Definition uid_has_group (s : ids) (uid gid : Z) : Z :=
  match _uid_tree s !! uid with
  | Some u => match u_group_tree u !! gid with Some _ => 1 | None => 0 end
  | None => ERROR_NOT_FOUND
  end.

Definition uid_remove_group (s : ids) (uid gid : Z) : ids * Z :=
  match _uid_tree s !! uid with
  | None => (s, ERROR_NOT_FOUND)
  | Some u =>
      match u_group_tree u !! gid with
      | None => (s, ERROR_NOT_FOUND)
      | Some _ => (set_uids s (<[uid := mk_uid (u_name u) (delete gid (u_group_tree u)) (u_flags u)]> (_uid_tree s)), ERROR_OK)
      end
  end.

Definition uid_get_flags (s : ids) (uid : Z) : Z :=
  match _uid_tree s !! uid with Some u => u_flags u | None => ERROR_NOT_FOUND end.

Definition uid_set_flags (s : ids) (uid clear set : Z) : ids * Z :=
  match _uid_tree s !! uid with
  | Some u => (set_uids s (<[uid := mk_uid (u_name u) (u_group_tree u) (word_update (u_flags u) clear set)]> (_uid_tree s)), ERROR_OK)
  | None => (s, ERROR_NOT_FOUND)
  end.

Definition name_root : list Z := [114; 111; 111; 116].

(** The two initialisers: the root group, then the root user in it. *)
Definition init_ids : ids :=
  let s := mk_ids ∅ ∅ in
  let s := (gid_create s 0 name_root).1 in
  let s := (uid_create s 0 name_root).1 in
  (uid_add_group s 0 0).1.

(** ** The identity of a process *)

Record process_id := mk_pid { p_uid : Z; p_gid : Z }.

Definition process_is_root (s : ids) (p : process_id) : bool :=
  (p_uid p =? 0) || (p_gid p =? 0) || (uid_has_group s (p_uid p) 0 =? 1).

Definition process_get_id_flags (s : ids) (p : process_id) : Z :=
  Z.lor (uid_get_flags s (p_uid p)) (gid_get_flags s (p_gid p)).

Definition syscall_uid_set (s : ids) (p : process_id) (uid : Z) : process_id * Z :=
  if process_is_root s p then (mk_pid (u32 uid) (p_gid p), ERROR_OK) else (p, ERROR_DENIED).

Definition syscall_gid_set (s : ids) (p : process_id) (gid : Z) : process_id * Z :=
  if process_is_root s p then (mk_pid (p_uid p) (u32 gid), ERROR_OK) else (p, ERROR_DENIED).

(** ** File permissions *)

Definition VFS_NODE_PERMISSION_SHIFT : Z := 13.
Definition VFS_NODE_PERMISSION_MASK : Z := Z.shiftl 0x1ff VFS_NODE_PERMISSION_SHIFT.
Definition VFS_PERMISSION_READ : Z := 4.
Definition VFS_LOOKUP_FLAG_CHECK_PERMISSIONS : Z := 2.

(** [node] is given by its flags, owner and group. *)
Definition vfs_permissions_get (s : ids) (node_flags node_uid node_gid uid gid : Z) : Z :=
  let permissions := Z.shiftr (Z.land node_flags VFS_NODE_PERMISSION_MASK) VFS_NODE_PERMISSION_SHIFT in
  let permissions := if (uid =? 0) || (gid =? 0) then Z.lor permissions (Z.shiftr permissions 6) else permissions in
  let permissions :=
    if (node_uid =? uid) || (node_gid =? gid) || z2b (uid_has_group s uid node_gid)
    then Z.lor permissions (Z.shiftr permissions 3) else permissions in
  Z.land permissions 7.

(** The first step of a path lookup: may the caller skip the checks? *)
Definition lookup_flags (s : ids) (flags uid gid : Z) : Z :=
  if z2b (Z.land flags VFS_LOOKUP_FLAG_CHECK_PERMISSIONS) &&
     z2b (Z.land (Z.lor (uid_get_flags s uid) (gid_get_flags s gid)) ID_FLAG_BYPASS_VFS_PERMISSIONS)
  then Z.land flags (lnot_w 32 VFS_LOOKUP_FLAG_CHECK_PERMISSIONS) else flags.

Definition _has_read_permissions (s : ids) (node_flags node_uid node_gid flags uid gid : Z) : bool :=
  if negb (z2b (Z.land flags VFS_LOOKUP_FLAG_CHECK_PERMISSIONS)) then true
  else z2b (Z.land (vfs_permissions_get s node_flags node_uid node_gid uid gid) VFS_PERMISSION_READ).

(** ** Deleting users *)

(** Group numbers are unsigned. *)
Definition gids_ok (t : gmap Z unit) : Prop := forall g, is_Some (t !! g) -> 0 <= g.

Lemma remove_groups_ok fuel : forall t, gids_ok t -> (size t < fuel)%nat -> remove_groups fuel t = Some ∅.
Proof.
  induction fuel as [| fuel IH]; intros t Ht Hf; [lia|]. cbn [remove_groups]. pose proof (next_key_spec t 0) as Hn.
  destruct (next_key t 0) as [g|].
  - destruct Hn as (Hg & _ & _). apply IH.
    + intros g' [x Hx]. apply lookup_delete_Some in Hx as [_ Hx]. apply Ht. by exists x.
    + destruct Hg as [x Hx]. rewrite map_size_delete, Hx.
      assert (size t <> 0%nat) by (intros Hs%map_size_empty_iff; by rewrite Hs, lookup_empty in Hx). lia.
  - f_equal. apply map_empty. intros g. apply eq_None_not_Some. intros Hg. specialize (Hn g Hg). specialize (Ht g Hg). lia.
Qed.

(** C37: deleting a user terminates within one iteration per group it is in,
    after which the user is unknown and no other user or group has changed; a
    user created again under the same number is in no group and has no flag. *)
Theorem uid_delete_clean (s : ids) (uid : Z) (u : uid_data_t) (name : list Z) (fuel : nat) :
  _uid_tree s !! uid = Some u -> gids_ok (u_group_tree u) -> (size (u_group_tree u) < fuel)%nat ->
  exists s', uid_delete fuel s uid = Some (s', ERROR_OK)
    /\ _gid_tree s' = _gid_tree s /\ (forall x, x <> uid -> _uid_tree s' !! x = _uid_tree s !! x)
    /\ uid_get_flags s' uid = ERROR_NOT_FOUND
    /\ let '(s2, e) := uid_create s' uid name in
       e = ERROR_OK /\ uid_get_flags s2 uid = 0 /\ forall g, uid_has_group s2 uid g = 0.
Proof.
  intros Hu Hg Hf. unfold uid_delete. rewrite Hu, remove_groups_ok by done. cbn [mbind option_bind].
  eexists; split; [done|]. cbn [set_uids _gid_tree _uid_tree]. split_and!; [done | | |].
  - intros x Hx. by rewrite lookup_delete_ne.
  - unfold uid_get_flags. cbn [set_uids _uid_tree]. by rewrite lookup_delete_eq.
  - unfold uid_create. cbn [set_uids _gid_tree _uid_tree]. rewrite lookup_delete_eq.
    unfold uid_get_flags, uid_has_group. cbn [set_uids _uid_tree]. by rewrite lookup_insert_eq.
Qed.

Definition demo_ids : ids := (uid_add_group (uid_add_group (uid_create init_ids 1000 [97]).1 1000 7).1 1000 0).1.

Lemma uid_delete_clean_witness : exists s', uid_delete 3 demo_ids 1000 = Some (s', ERROR_OK)
    /\ _gid_tree s' = _gid_tree demo_ids /\ (forall x, x <> 1000 -> _uid_tree s' !! x = _uid_tree demo_ids !! x)
    /\ uid_get_flags s' 1000 = ERROR_NOT_FOUND
    /\ let '(s2, e) := uid_create s' 1000 [98] in
       e = ERROR_OK /\ uid_get_flags s2 1000 = 0 /\ forall g, uid_has_group s2 1000 g = 0.
Proof.
  apply (uid_delete_clean demo_ids 1000 (mk_uid (smm_of [97]) (<[0 := tt]> (<[7 := tt]> ∅)) 0)).
  - vm_compute. reflexivity.
  - intros g [x Hx]. cbn [u_group_tree] in Hx. apply lookup_insert_Some in Hx as [[<- _] | [_ Hx]]; [lia|].
    apply lookup_insert_Some in Hx as [[<- _] | [_ Hx]]; [lia|]. by rewrite lookup_empty in Hx.
  - vm_compute. lia.
Defined.

(** ** Permissions *)

Definition is_root_id (uid gid : Z) : bool := (uid =? 0) || (gid =? 0).
Definition is_member (s : ids) (node_uid node_gid uid gid : Z) : bool :=
  (node_uid =? uid) || (node_gid =? gid) || (uid_has_group s uid node_gid =? 1).

Lemma has_group_bool s uid g : is_Some (_uid_tree s !! uid) -> z2b (uid_has_group s uid g) = (uid_has_group s uid g =? 1).
Proof. intros [u Hu]. unfold uid_has_group. rewrite Hu. by destruct (u_group_tree u !! g). Qed.

(** For a registered user, permission bit [b] (read, write or execute) of
    a file is granted exactly when the file grants it to everyone, or to its
    owner and group and the user is one of them, or to root and the caller is
    root. *)
Theorem vfs_permissions_spec (s : ids) (node_flags node_uid node_gid uid gid b : Z) :
  is_Some (_uid_tree s !! uid) -> 0 <= b < 3 ->
  Z.testbit (vfs_permissions_get s node_flags node_uid node_gid uid gid) b =
    Z.testbit node_flags (13 + b)
    || (is_member s node_uid node_gid uid gid && Z.testbit node_flags (13 + b + 3))
    || (is_root_id uid gid && Z.testbit node_flags (13 + b + 6)).
Proof.
  intros Hu Hb. unfold vfs_permissions_get. rewrite (has_group_bool _ _ _ Hu).
  fold (is_member s node_uid node_gid uid gid). fold (is_root_id uid gid).
  set (p := Z.shiftr _ VFS_NODE_PERMISSION_SHIFT).
  assert (Hp : forall i, 0 <= i -> Z.testbit p i = Z.testbit node_flags (13 + i) && (i <? 9)).
  { intros i Hi. subst p. unfold VFS_NODE_PERMISSION_SHIFT, VFS_NODE_PERMISSION_MASK.
    rewrite Z.shiftr_spec, Z.land_spec, Z.shiftl_spec by lia. change 0x1ff with (Z.ones 9).
    rewrite Z.testbit_ones by lia. rewrite (Z.add_comm i 13). f_equal.
    replace (13 + i - VFS_NODE_PERMISSION_SHIFT) with i by (unfold VFS_NODE_PERMISSION_SHIFT; lia).
    by rewrite (proj2 (Z.leb_le 0 i) Hi). }
  clearbody p. rewrite Z.land_spec. change 7 with (Z.ones 3). rewrite Z.testbit_ones by lia.
  rewrite (proj2 (Z.leb_le 0 b)), (proj2 (Z.ltb_lt b 3)), andb_true_r by lia.
  replace (13 + b + 3) with (13 + (b + 3)) by lia. replace (13 + b + 6) with (13 + (b + 6)) by lia.
  assert (H0 : Z.testbit p b = Z.testbit node_flags (13 + b)).
  { rewrite Hp by lia. rewrite (proj2 (Z.ltb_lt b 9)) by lia. apply andb_true_r. }
  assert (H3 : Z.testbit p (b + 3) = Z.testbit node_flags (13 + (b + 3))).
  { rewrite Hp by lia. rewrite (proj2 (Z.ltb_lt (b + 3) 9)) by lia. apply andb_true_r. }
  assert (H6 : Z.testbit p (b + 6) = Z.testbit node_flags (13 + (b + 6))).
  { rewrite Hp by lia. rewrite (proj2 (Z.ltb_lt (b + 6) 9)) by lia. apply andb_true_r. }
  assert (H9 : Z.testbit p (b + 3 + 6) = false).
  { rewrite Hp by lia. rewrite (proj2 (Z.ltb_ge (b + 3 + 6) 9)) by lia. apply andb_false_r. }
  destruct (is_root_id uid gid), (is_member s node_uid node_gid uid gid);
    rewrite ?Z.lor_spec, ?Z.shiftr_spec by lia; rewrite ?Z.lor_spec, ?Z.shiftr_spec by lia;
    rewrite ?H9, ?H0, ?H3, ?H6; cbn [andb orb]; rewrite ?orb_false_r; try done.
  rewrite <- !orb_assoc. f_equal. apply orb_comm.
Qed.

Lemma vfs_permissions_spec_witness :
  Z.testbit (vfs_permissions_get demo_ids (Z.shiftl 0x38 13) 5 7 1000 9) 2 =
    Z.testbit (Z.shiftl 0x38 13) (13 + 2)
    || (is_member demo_ids 5 7 1000 9 && Z.testbit (Z.shiftl 0x38 13) (13 + 2 + 3))
    || (is_root_id 1000 9 && Z.testbit (Z.shiftl 0x38 13) (13 + 2 + 6)).
Proof. apply (vfs_permissions_spec demo_ids); [vm_compute; eauto | lia]. Defined.

(** A user or group number that is not registered passes every check of a
    path lookup: [uid_get_flags] and [gid_get_flags] answer it with the error
    value [ERROR_NOT_FOUND], whose lowest bit is the flag that bypasses the
    permissions of files; and [vfs_permissions_get] takes the error value of
    [uid_has_group] for membership in the group of every file. *)
Theorem unknown_id_bypass (s : ids) (flags uid gid node_flags node_uid node_gid : Z) :
  _uid_tree s !! uid = None \/ _gid_tree s !! gid = None ->
  _has_read_permissions s node_flags node_uid node_gid (lookup_flags s flags uid gid) uid gid = true
  /\ (_uid_tree s !! uid = None ->
      forall b, 0 <= b < 3 -> Z.testbit node_flags (13 + b + 3) = true ->
      Z.testbit (vfs_permissions_get s node_flags node_uid node_gid uid gid) b = true).
Proof.
  intros Hun. split.
  - unfold _has_read_permissions, lookup_flags.
    assert (Hbit : z2b (Z.land (Z.lor (uid_get_flags s uid) (gid_get_flags s gid)) ID_FLAG_BYPASS_VFS_PERMISSIONS) = true).
    { unfold z2b, ID_FLAG_BYPASS_VFS_PERMISSIONS. apply negb_true_iff, Z.eqb_neq. intros H0.
      assert (Hb : Z.testbit (Z.land (Z.lor (uid_get_flags s uid) (gid_get_flags s gid)) 1) 0 = true); [| by rewrite H0 in Hb].
      rewrite Z.land_spec, Z.lor_spec. unfold uid_get_flags, gid_get_flags. destruct Hun as [-> | ->].
      - done.
      - by rewrite orb_true_r. }
    rewrite Hbit, andb_true_r. destruct (z2b (Z.land flags _)) eqn:Ef.
    + assert (Hc : Z.land (Z.land flags (lnot_w 32 VFS_LOOKUP_FLAG_CHECK_PERMISSIONS)) VFS_LOOKUP_FLAG_CHECK_PERMISSIONS = 0).
      { rewrite <- Z.land_assoc. replace (Z.land (lnot_w 32 _) _) with 0 by reflexivity. apply Z.land_0_r. }
      by rewrite Hc.
    + by rewrite Ef.
  - intros Hu b Hb Hbit. unfold vfs_permissions_get. unfold uid_has_group. rewrite Hu.
    change (z2b ERROR_NOT_FOUND) with true. rewrite orb_true_r. rewrite Z.land_spec. change 7 with (Z.ones 3).
    rewrite Z.testbit_ones, (proj2 (Z.leb_le 0 b)), (proj2 (Z.ltb_lt b 3)), andb_true_r by lia.
    set (p := Z.shiftr _ VFS_NODE_PERMISSION_SHIFT).
    assert (Hp : Z.testbit p (b + 3) = true).
    { subst p. unfold VFS_NODE_PERMISSION_SHIFT, VFS_NODE_PERMISSION_MASK. rewrite Z.shiftr_spec, Z.land_spec, Z.shiftl_spec by lia.
      change 0x1ff with (Z.ones 9). unfold VFS_NODE_PERMISSION_SHIFT. rewrite Z.testbit_ones by lia.
      replace (b + 3 + 13) with (13 + b + 3) by lia. rewrite Hbit. simpl. apply andb_true_iff. lia. }
    clearbody p. destruct ((uid =? 0) || (gid =? 0)); rewrite Z.lor_spec, (Z.shiftr_spec _ 3) by lia;
      rewrite ?Z.lor_spec, Hp; by rewrite ?orb_true_r.
Qed.

Lemma unknown_id_bypass_witness :
  _has_read_permissions init_ids 0 5 7 (lookup_flags init_ids 2 1234 0) 1234 0 = true
  /\ (_uid_tree init_ids !! 1234 = None ->
      forall b, 0 <= b < 3 -> Z.testbit 0 (13 + b + 3) = true ->
      Z.testbit (vfs_permissions_get init_ids 0 5 7 1234 0) b = true).
Proof. apply (unknown_id_bypass init_ids 2 1234 0 0 5 7). left. vm_compute. reflexivity. Defined.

### Work instruction
Return exactly the lines that run from the top of the listing above to the line containing "match _uid_tree s !! uid with Some", please, keeping both end lines and leaving out everything else.

### Answer space
Definition uid_has_group (s : ids) (uid gid : Z) : Z :=
  match _uid_tree s !! uid with
  | Some u => match u_group_tree u !! gid with Some _ => 1 | None => 0 end
  | None => ERROR_NOT_FOUND
  end.

Definition uid_remove_group (s : ids) (uid gid : Z) : ids * Z :=
  match _uid_tree s !! uid with
  | None => (s, ERROR_NOT_FOUND)
  | Some u =>
      match u_group_tree u !! gid with
      | None => (s, ERROR_NOT_FOUND)
      | Some _ => (set_uids s (<[uid := mk_uid (u_name u) (delete gid (u_group_tree u)) (u_flags u)]> (_uid_tree s)), ERROR_OK)
      end
  end.

Definition uid_get_flags (s : ids) (uid : Z) : Z :=
  match _uid_tree s !! uid with Some u => u_flags u | None => ERROR_NOT_FOUND end.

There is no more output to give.